Prologue
They say lightning never strikesthe same place twice, but that's a myth. In fact, there's proof that lightning can strike the same place more than once. For instance, the Empire State Building in New York City is hit by lightning about twenty-three times a year. There are also numerous documented cases of individuals or objects being struck by lightning multiple times.
I should be considered one of those individuals. Even when this lightning is from an emotional storm, each strike has scorched a part of my soul.
When my high school girlfriend died while vacationing on Bantayan, it felt like the first bolt had struck. It hit as her father said, "Cardiogenic shock secondary to myocardial infarction," when he called my parents to deliver the news.
At sixteen, I couldn't grasp the medical terms. All I knew was that the girl I loved, the one I had given a promise ring and planned on spending my forever with, was gone.
Gone.
And now, years later . . .Well, I'm starting to believe forever is a fucking lie.
It's a word people love to romanticize—a cruel joke used to dress up hopes and dreams. It's just threads of lies and deception.
Loving someone with your whole heart only to lose them? It's like getting hit with 100 million volts of electricity at once—your world upended in an instant.
When it happened the first time, I was gutted, left wandering through the smoking remains of the life we'd planned together.
This time . . . This time is so much worse. I can't breathe, can't even feel my heart beating in my chest. My lungs constrict as if two giant hands squeeze the air from them.

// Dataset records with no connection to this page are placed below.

(* ===== verification/ControlBackend.v ===== *)
(** * ControlBackend: the durable lock backend of the passport manager

    Models [ControlSVNBackend] (control_backend.go, acquisition_receipt.go,
    execution_recovery.go, release_receipt.go and svn_backend.go of
    src/pkg/passport): the implementation of the backend the manager of [Passport]
    calls.  [IntentContract] states what the manager may rely on; the backend is
    proved to keep it, and [controlEnv] puts it under the manager.

    [client.Client], which runs svn, is the record [SvnClient]; the optional
    interfaces its values may implement are options. *)
From S2P Require Import Prelude GoStrings Passport PassportProofs ControlTickets.
From Stdlib Require Import Ascii String.

Open Scope string_scope.
Open Scope go_scope.

Record SvnClient (W : Type) := {
  sv_lockInfo : string -> string -> W -> result err (option Lock) * W;
  sv_lockWithComment : string -> string -> string -> bool -> W -> option err * W;
  sv_unlock : string -> string -> W -> option err * W;
  sv_propList : string -> string -> W -> result err (gmap string bool) * W;
  sv_confirmLock : option (string -> string -> string -> W -> result err (option Lock) * W);
  sv_acquireLock : option (string -> string -> string -> W -> result err (option Lock) * W);
  sv_releaseLock : option (string -> string -> string -> W -> result err (option LockReleaseReceipt) * W);
  (** local and remote *)
  sv_observation : option (string -> string -> W -> result err (option Lock * option Lock) * W)
}.
Arguments sv_lockInfo {W}. Arguments sv_lockWithComment {W}. Arguments sv_unlock {W}. Arguments sv_propList {W}.
Arguments sv_confirmLock {W}. Arguments sv_acquireLock {W}. Arguments sv_releaseLock {W}. Arguments sv_observation {W}.

Record ControlSVNBackend (W : Type) := Backend {
  b_FenceAcquisitions : bool;
  b_Client : option (SvnClient W);
  b_WC : string;
  b_RepoID : string;
  b_ClientID : string
}.
Arguments b_FenceAcquisitions {W}. Arguments b_Client {W}. Arguments b_WC {W}. Arguments b_RepoID {W}. Arguments b_ClientID {W}.

Definition AppendOnlyProperty : string := "filees:append-only".

Definition modeString (m : Mode) : string :=
  match m with ModeAcquire => "acquire" | ModeMigrate => "migrate" | ModeRenew => "renew" end.

Definition setAcquisitionID (id : string) (m : Metadata) : Metadata :=
  Meta id (md_PassportID m) (md_InstanceUID m) (md_PreviousToken m) (md_RealmID m) (md_IssuedAt m) (md_ExpiresAt m) (md_HardExpiresAt m).

Definition setType (typ : string) (t : Ticket) : Ticket :=
  Tick (tk_Schema t) (tk_OperationID t) (tk_RequestID t) typ (tk_ClientID t) (tk_CreatedAt t) (tk_Payload t).

Section Backend.
  Context {W : Type} `{!Wire W} {base : Env (BW W)}.
  Variable b : ControlSVNBackend W.
  Notation S := (BW W).

(** ** SVNBackend *)
Definition svn_Inspect (path : string) : M S (result err (option Lock)) :=
  match b_Client b with
  | None => mret_st (Err (EControl CNoClient))
  | Some c => ask (sv_lockInfo c (b_WC b) path)
  end.

Definition Unlock (path : string) : M S (option err) :=
  match b_Client b with
  | None => mret_st (C CNoClient)
  | Some c => send (fun _ => WUnlock path) (sv_unlock c (b_WC b) path)
  end.

Definition NeedsLockPaths (wc : string) : M S (result err (gmap string bool)) :=
  match b_Client b with
  | None => mret_st (Err (EControl CNoClient))
  | Some c =>
      let! r := ask (sv_propList c wc "svn:needs-lock") in
      match r with
      | Err e => mret_st (Err e)
      | Ok paths =>
          let! a := ask (sv_propList c wc AppendOnlyProperty) in
          mret_st (match a with
                   | Err e => Err e
                   | Ok appendOnly => Ok (filter (fun kv => appendOnly !! kv.1 <> Some true) paths)
                   end)
      end
  end.

Definition ReleaseToken (path token : string) : M S (result err (option LockReleaseReceipt)) :=
  match b_Client b with
  | Some c => match sv_releaseLock c with
              | Some release => send (fun _ => WRelease path token) (release (b_WC b) path token)
              | None => mret_st (Ok None)
              end
  | None => mret_st (Ok None)
  end.

(** ** ControlSVNBackend *)

(** Bypassing the durable intent is refused. *)
Definition Lock_ (path comment : string) (replace : bool) : M S (result err (option Lock)) :=
  mret_st (Err (EControl CDurableRequired)).

Definition relative (path : string) : result err string :=
  if negb (IsAbs (b_WC b)) || negb (IsAbs path) then Err (EControl CAbsolute)
  else match Rel (b_WC b) path with Some rel => Ok rel | None => Err ERel end.

Definition replacementPayload (rel : string) (i : LockIntent) : Replacement :=
  let meta := li_Metadata i in
  Repl (li_RepoID i) rel (md_PreviousToken meta) (md_PassportID meta) (md_InstanceUID meta) (modeString (li_Mode i)).

Definition validateAcquisition (i : LockIntent) : option err :=
  let meta := li_Metadata i in
  match li_Acquisition i with
  | Some a =>
      require (b_FenceAcquisitions b && bool_decide (tk_Type a = TicketArm) && bool_decide (tk_ClientID a = li_ClientID i))
              (EControl CAcquisitionActor) >>?
      validateTicket a >>?
      validateUUID (md_AcquisitionID meta) >>?
      let? p := decodeStrict x_execution (tk_Payload a) in
      require (bool_decide (ex_RepoID p = li_RepoID i) && bool_decide (ex_Path p = li_Path i)
               && bool_decide (ex_Comment p = FormatComment meta)) (EControl CAcquisitionBinding)
  | None => require (bool_decide (md_AcquisitionID meta = "") && negb (bool_decide (li_Stage i = SSettling)))
                    (EControl CAcquisitionMissing)
  end.

Definition validateReplacementTicket (rel : string) (i : LockIntent) : option err :=
  let p := replacementPayload rel i in
  match li_Mode i with
  | ModeAcquire =>
      require (match li_Ticket i with None => true | Some _ => false end && bool_decide (md_PreviousToken (li_Metadata i) = ""))
              (EControl CFreshData) >>?
      validateReplacement (Repl (rp_RepoID p) (rp_Path p) "validation-only" (rp_PassportID p) (rp_InstanceUID p) "renew")
  | _ =>
      validateReplacement p >>?
      match li_Ticket i with
      | None => C CTicketMissing
      | Some t =>
          validateTicket t >>?
          let? payload := decodeStrict x_replacement (tk_Payload t) in
          require (bool_decide (tk_Type t = TicketPrepare) && bool_decide (tk_ClientID t = li_ClientID i)
                   && bool_decide (payload = p)) (EControl CTicketMismatch)
      end
  end.

(** The stage is one of the five by its type. *)
Definition ValidateLockIntent (path : string) (i : LockIntent) : option err :=
  let? rel := relative path in
  match b_Client b with
  | None => C CBinding
  | Some c =>
      let meta := li_Metadata i in
      require (bool_decide (li_RepoID i = b_RepoID b) && bool_decide (li_ClientID i = b_ClientID b) && bool_decide (li_Path i = rel))
              (EControl CBinding) >>?
      require (match sv_confirmLock c with Some _ => true | None => false end) (EControl CNoReceipts) >>?
      validateAcquisition i >>?
      validateUUID (li_ClientID i) >>? validateUUID (li_RepoID i) >>?
      validateUUID (md_PassportID meta) >>? validateUUID (md_InstanceUID meta) >>?
      require (negb (IsZero (md_IssuedAt meta)) && After (md_ExpiresAt meta) (md_IssuedAt meta)
               && negb (Before (md_HardExpiresAt meta) (md_ExpiresAt meta))) (EControl CLifetime) >>?
      validateReplacementTicket rel i
  end.

(** A fresh ticket under two new UUIDs. *)
Definition freshTicket (typ : string) (payload : string) (now : Time) : M S (result err Ticket) :=
  let! op := ask x_newUUID in
  let! req := ask x_newUUID in
  mret_st (NewTicket op req typ (b_ClientID b) (Some payload) now).

Definition whenNeeded (need : bool) (m : M S (result err Ticket)) : M S (result err (option Ticket)) :=
  if need then let! r := m in mret_st (match r with Ok t => Ok (Some t) | Err e => Err e end)
  else mret_st (Ok None).

Definition NewLockIntent (path : string) (meta0 : Metadata) (mode : Mode) (now : Time) : M S (result err LockIntent) :=
  match relative path with
  | Err e => mret_st (Err e)
  | Ok rel =>
      let! meta := (if b_FenceAcquisitions b then let! id := ask x_newUUID in mret_st (setAcquisitionID id meta0)
                    else mret_st meta0) in
      let! acquisition := whenNeeded (b_FenceAcquisitions b)
        (freshTicket TicketArm (x_marshalExecution (Exec (b_RepoID b) rel (FormatComment meta))) now) in
      match acquisition with
      | Err e => mret_st (Err e)
      | Ok acquisition =>
          let i := Intent acquisition SPrepare (b_RepoID b) (b_ClientID b) rel mode meta None in
          let! ticket := whenNeeded (negb (bool_decide (mode = ModeAcquire)))
            (freshTicket TicketPrepare (x_marshalReplacement (replacementPayload rel i)) now) in
          match ticket with
          | Err e => mret_st (Err e)
          | Ok ticket =>
              let i := Intent acquisition SPrepare (b_RepoID b) (b_ClientID b) rel mode meta ticket in
              mret_st (match ValidateLockIntent path i with Some e => Err e | None => Ok i end)
          end
      end
  end.

(** The guard every mutating method starts with. *)
Definition guarded {A} (fail : err -> A) (path : string) (i : LockIntent) (stages : list Stage) (e : cerr) (m : M S A) : M S A :=
  match ValidateLockIntent path i with
  | Some e => mret_st (fail e)
  | None => if negb (bool_decide (li_Stage i ∈ stages)) then mret_st (fail (EControl e)) else m
  end.

Definition PrepareLockIntent (path : string) (i : LockIntent) : M S (option err) :=
  guarded Some path i [SPrepare] CNotPreparing
    (let! e := match li_Ticket i with Some t => PreparePassportReplacement t | None => mret_st None end in
     match e with
     | Some e => mret_st (Some e)
     | None => match li_Acquisition i with Some a => PassportExecution a | None => ask x_ctxErr end
     end).

Definition CancelLockIntent (path : string) (i : LockIntent) : M S (option err) :=
  guarded Some path i [SCanceling] CNotDurable
    (let! c := ask x_ctxErr in
     match c with
     | Some e => mret_st (Some e)
     | None => match li_Ticket i with None => mret_st None | Some t => CancelPassportPreparation t end
     end).

(** [svn lock] without [--force]; the guard has seen the client. *)
Definition lockCommand (path : string) (i : LockIntent) : M S (option err) :=
  match b_Client b with
  | None => mret_st (C CNoClient)
  | Some c =>
      let comment := FormatComment (li_Metadata i) in
      send (fun _ => WLock path comment false) (sv_lockWithComment c (b_WC b) path comment false)
  end.

Definition AcquireLockIntent (path : string) (i : LockIntent) : M S (option err) :=
  guarded Some path i [SLocking] CNotDurable (lockCommand path i).

(** Token, owner and comment of this very intent. *)
Definition proves (i : LockIntent) (l : Lock) : bool :=
  negb (bool_decide (l_Token l = "")) && bool_decide (l_Owner l = li_ClientID i)
  && bool_decide (l_Comment l = FormatComment (li_Metadata i)).

Definition AcquireLockIntentReceipt (path : string) (i : LockIntent) : M S (result err (option Lock)) :=
  guarded Err path i [SLocking] CNotDurable
    (match b_Client b with
     | None => mret_st (Err (EControl CNoClient))
     | Some c =>
         match sv_acquireLock c with
         | None => let! e := AcquireLockIntent path i in mret_st (match e with Some e => Err e | None => Ok None end)
         | Some acquire =>
             let comment := FormatComment (li_Metadata i) in
             let! r := send (fun _ => WLock path comment false) (acquire (b_WC b) path comment) in
             match r with
             | Err e => mret_st (Err e)
             | Ok proof =>
                 let! e := ask x_ctxErr in
                 mret_st (match e, proof with
                          | Some e, _ => Err e
                          | None, None => Ok None
                          | None, Some l => if proves i l then Ok (Some l) else Err (EControl CReceiptMismatch)
                          end)
             end
         end
     end).

Definition ConfirmLockIntent (path : string) (i : LockIntent) : M S (result err (option Lock)) :=
  match ValidateLockIntent path i with
  | Some e => mret_st (Err e)
  | None =>
      match b_Client b with
      | Some (Build_SvnClient _ _ _ _ _ (Some confirm) _ _ _) =>
          let! r := ask (confirm (b_WC b) path (FormatComment (li_Metadata i))) in
          mret_st (match r with
                   | Err e => Err e
                   | Ok None => Err EUncertain
                   | Ok (Some l) => if proves i l then Ok (Some l) else Err EUncertain
                   end)
      | _ => mret_st (Err (EControl CNoReceipts))
      end
  end.

(** The judgement of a fresh observation: [true] says the completed acquisition
    no longer holds the path. *)
Definition judgeObservation (i : LockIntent) (local remote : option Lock) : result err (option Lock * bool) :=
  let comment := FormatComment (li_Metadata i) in
  match remote with
  | None => Ok (None, true)
  | Some r =>
      if negb (bool_decide (l_Owner r = li_ClientID i)) || negb (bool_decide (l_Comment r = comment)) then Ok (None, true)
      else match local with
           | None => Err EUncertain
           | Some l =>
               if bool_decide (l_Token r = "") || negb (bool_decide (l_Token l = l_Token r))
                  || negb (bool_decide (l_Owner l = l_Owner r)) || negb (bool_decide (l_Comment l = comment))
               then Err EUncertain else Ok (Some r, false)
           end
  end.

The pain is paralyzing in its intensity. As I watch the flatline on the monitor, I collapse onto the floor, doubling over with the force of the pain. It's too much. I can't bear to think of this life without her.
What happened to fucking forever?
What happened to all our promises?
What happened to . . .?
Nothing, of course, because forever is just a fucking fantasy.
Forever is just a seven-letter word for a pain that never fully heals. The kind that lurks under the surface, ready to ambush you when you least expect it. I wandered for years in the wasteland she left behind, unwilling to risk that devastation again.
I promised myself I would never love again, but I fell for the fantasy of forever one more time, and now how am I supposed to survive?